### RECORDED DATA ###
(** X13.  On dicts that list the same keys in the same order, [stack] returns
    one entry per key of the first dict, in its order: the [np.stack] of
    the values that the dicts hold under that key, taken in list order
    ([np.stack] may refuse them). *)
Theorem stack_aligned x rest :
  NoDup (Vector.dict_keys x) →
  Forall (λ x', Vector.dict_keys x' = Vector.dict_keys x) rest →
  Vector.stack np_stack (x :: rest) =
    mapM (λ k, a ← np_stack (omap (λ x', Vector.dict_get x' k) (x :: rest));
               Ok (k, a))
      (Vector.dict_keys x).
Proof.
  intros Hnd Hkeys. unfold Vector.stack.
  apply mapM_imap. intros i k Hi.
  assert (Forall (λ x', Vector.dict_keys x' = Vector.dict_keys x) (x :: rest))
    as Hall by (by constructor).
  assert (length x.*2 = length (Vector.dict_keys x)) as Hlen.
  { unfold Vector.dict_keys. by rewrite !length_fmap. }
  unfold Vector.zip_star. cbn [fmap list_fmap].
  rewrite foldl_min_same.
  2:{ apply Forall_fmap, Forall_fmap. eapply Forall_impl; [exact Hkeys|].
      intros x' Hx'. simpl. rewrite Hlen, <-Hx'. unfold Vector.dict_keys.
      by rewrite !length_fmap. }
  rewrite list_lookup_fmap, lookup_seq_lt.
  2:{ rewrite Hlen. by apply lookup_lt_Some in Hi. }
  cbn [fmap option_fmap option_map].
  by rewrite <-(omap_rows x (x :: rest) i k Hnd Hall Hi).
Qed.

(** X14.  [stack] never returns on ragged input: when some later dict has
    fewer entries than the first one, the call raises. *)
Theorem stack_ragged x rest x' :
  x' ∈ rest → (length x' < length x)%nat →
  ∃ e, Vector.stack np_stack (x :: rest) = Raise e.
Proof.
  intros Hin Hlt.
  destruct (Vector.stack np_stack (x :: rest)) as [d|e] eqn:Hstack; [|by eexists].
  exfalso. unfold Vector.stack in Hstack. apply mapM_Ok in Hstack.
  set (vs := Vector.zip_star ((λ x, x.*2) <$> x :: rest)) in *.
  assert (length vs < length x)%nat as Hm.
  { pose proof (zip_star_length_le ((λ x, x.*2) <$> x :: rest) x'.*2) as Hle.
    rewrite length_fmap in Hle. fold vs in Hle.
    assert (length vs ≤ length x')%nat; [|lia].
    apply Hle, list_elem_of_fmap. exists x'. split; [done|by right]. }
  destruct (lookup_lt_is_Some_2 (Vector.dict_keys x) (length vs)) as [k Hk].
  { unfold Vector.dict_keys. by rewrite length_fmap. }
  assert (imap (λ i k, (i, k)) (Vector.dict_keys x) !! length vs
          = Some (length vs, k)) as Himap.
  { by rewrite list_lookup_imap, Hk. }
  destruct (Forall2_lookup_l _ _ _ _ _ Hstack Himap) as (y & _ & Hy).
  cbv beta iota in Hy. by rewrite (lookup_ge_None_2 vs (length vs)) in Hy.
Qed.

End StackFacts.

Lemma stack_aligned_witness :
  Vector.stack (λ l : list Z, Ok l)
    ([("a", 1); ("b", 2)] :: [[("a", 3); ("b", 4)]]) =
    mapM (λ k, a ← (λ l : list Z, Ok l)
                     (omap (λ x', Vector.dict_get x' k)
                        ([("a", 1); ("b", 2)] :: [[("a", 3); ("b", 4)]]));
               Ok (k, a))
      (Vector.dict_keys [("a", 1); ("b", 2)]).
Proof.
  apply (stack_aligned (λ l : list Z, Ok l) [("a", 1); ("b", 2)]
           [[("a", 3); ("b", 4)]]).
  - unfold Vector.dict_keys. simpl.
    apply NoDup_cons. split; [|apply NoDup_singleton].
    intros Hin. apply list_elem_of_singleton in Hin. discriminate Hin.
  - repeat constructor.
Defined.

Lemma stack_ragged_witness :
  ∃ e, Vector.stack (λ l : list Z, Ok l)
         ([("a", 1); ("b", 2)] :: [[("a", 3)]]) = Raise e.
Proof.
  apply (stack_ragged (λ l : list Z, Ok l) [("a", 1); ("b", 2)]
           [[("a", 3)]] [("a", 3)]).
  - apply list_elem_of_singleton. reflexivity.
  - simpl. lia.
Defined.

(** ** tile_images *)

(** X15.  For a batch of [N] images, [0 < N < 2^52], [tile_images] returns an
    image of [H] rows and [W] columns of tiles, where [H] is the least
    integer with [N ≤ H * H] and [W] the least integer with [N ≤ H * W].
    The grid holds all the images and fewer than [H] blank tiles; it is
    square or has one row more than it has columns, and it is a [k] by
    [k] square when [N] is [k * k].  The padding makes the reshape
    succeed. *)
Theorem tile_images_grid N h w c :
  0 < N → N < 2 ^ 52 →
  let H := Z.sqrt_up N in
  let W := - (- N / H) in
  Vector.tile_images N h w c = Ok (H * h, W * w, c) ∧
  N ≤ H * W < N + H ∧
  W ≤ H ≤ W + 1 ∧
  ∀ k, 0 ≤ k → N = k * k → H = k ∧ W = k.
Proof.
  intros Hpos _ H W.
  pose proof (Z.sqrt_up_spec N Hpos) as [Hlow Hup]. fold H in Hlow, Hup.
  assert (0 < H) as HH by (by apply Z.sqrt_up_pos).
  pose proof (Z.div_mod (- N) H ltac:(lia)) as Hdiv.
  pose proof (Z.mod_pos_bound (- N) H HH) as Hmod.
  assert (N ≤ H * W < N + H) as Hfit by (subst W; nia).
  split_and!.
  - unfold Vector.tile_images. fold H. fold W.
    destruct (Z.eqb_spec H 0) as [|_]; [lia|].
    replace (N + Z.max 0 (H * W - N)) with (H * W) by lia.
    by rewrite Z.eqb_refl.
  - lia.
  - lia.
  - nia.
  - nia.
  - intros k Hk ->. assert (H = k) as Heq.
    { subst H. by apply Z.sqrt_up_square. }
    split; [done|]. rewrite Heq in Hfit. nia.
Qed.

Lemma tile_images_grid_witness :
  let H := Z.sqrt_up 5 in
  let W := - (- 5 / H) in
  Vector.tile_images 5 8 8 3 = Ok (H * 8, W * 8, 3) ∧
  5 ≤ H * W < 5 + H ∧
  W ≤ H ≤ W + 1 ∧
  ∀ k, 0 ≤ k → 5 = k * k → H = k ∧ W = k.
Proof. apply (tile_images_grid 5 8 8 3); lia. Defined.

(** Without any image the grid has no rows, and the division that
    computes its width raises. *)
Lemma tile_images_none h w c :
  Vector.tile_images 0 h w c = Raise ZeroDivisionError.
Proof. reflexivity. Qed.

(** ** The agents: keys of an interaction, update schedule, diagnostics *)

Section InteractKeysFacts.

Context {Key Obs Action : Type} `{!Sampling Key Action}.

Implicit Types (key : Key) (d : list (string * Obs)).

Lemma agent_keys_of_spec d : ∀ key,
  (agent_keys_of key d).1 = Nat.iter (length d) (λ k, (nextkey k).1) key ∧
  (agent_keys_of key d).2.*1 = d.*1 ∧
  ∀ i, (i < length d)%nat →
    (agent_keys_of key d).2.*2 !! i
    = Some (nextkey (Nat.iter i (λ k, (nextkey k).1) key)).2.
Proof.
  induction d as [|[a o] d IH]; intros key.
  - simpl. split_and!; [done..|]. intros i Hi. lia.
  - cbn [agent_keys_of length]. specialize (IH (nextkey key).1).
    setoid_rewrite Nat.iter_succ_r.
    destruct (nextkey key) as [key1 k] eqn:Hnext. cbn [fst] in IH.
    destruct (agent_keys_of key1 d) as [key' ks].
    cbn [fst snd fmap list_fmap] in *.
    destruct IH as (IH1 & IH2 & IH3). split_and!.
    + done.
    + by rewrite IH2.
    + intros [|i] Hi.
      * simpl. by rewrite Hnext.
      * rewrite Nat.iter_succ_r, Hnext. apply IH3. lia.
Qed.

(** X16.  The keys of one interaction.  In parallel mode an observation that
    is not a dict makes the entry points fail, and a dict observation
    gets one key per agent, under the agents' names and in their order:
    the key of the agent at position [i] is the one returned by the
    [i+1]-th call of [nextkey], and the agent's key state has advanced
    once per agent.  Outside parallel mode a single key is drawn,
    whatever the observation is. *)
Theorem interact_keys_per_agent key d (o : Obs) (observation : per_agent Obs) :
  interact_keys true key (single o) = Raise AttributeError ∧
  (∃ ks,
     interact_keys true key (parallel_dict d)
       = Ok (Nat.iter (length d) (λ k, (nextkey k).1) key, parallel_dict ks) ∧
     ks.*1 = d.*1 ∧
     ∀ i, (i < length d)%nat →
       ks.*2 !! i = Some (nextkey (Nat.iter i (λ k, (nextkey k).1) key)).2) ∧
  interact_keys false key observation
    = Ok ((nextkey key).1, single (nextkey key).2).
Proof.
  split_and!.
  - done.
  - destruct (agent_keys_of_spec d key) as (H1 & H2 & H3).
    unfold interact_keys.
    destruct (agent_keys_of key d) as [key' ks]. simpl in *.
    exists ks. by rewrite H1.
  - unfold interact_keys. by destruct (nextkey key).
Qed.

End InteractKeysFacts.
###
Return, line for line and unchanged, the data from its first line through the line containing "assert (Forall (λ".

(** X13.  On dicts that list the same keys in the same order, [stack] returns
    one entry per key of the first dict, in its order: the [np.stack] of
    the values that the dicts hold under that key, taken in list order
    ([np.stack] may refuse them). *)
Theorem stack_aligned x rest :
  NoDup (Vector.dict_keys x) →
  Forall (λ x', Vector.dict_keys x' = Vector.dict_keys x) rest →
  Vector.stack np_stack (x :: rest) =
    mapM (λ k, a ← np_stack (omap (λ x', Vector.dict_get x' k) (x :: rest));
               Ok (k, a))
      (Vector.dict_keys x).
Proof.
  intros Hnd Hkeys. unfold Vector.stack.
  apply mapM_imap. intros i k Hi.
  assert (Forall (λ x', Vector.dict_keys x' = Vector.dict_keys x) (x :: rest))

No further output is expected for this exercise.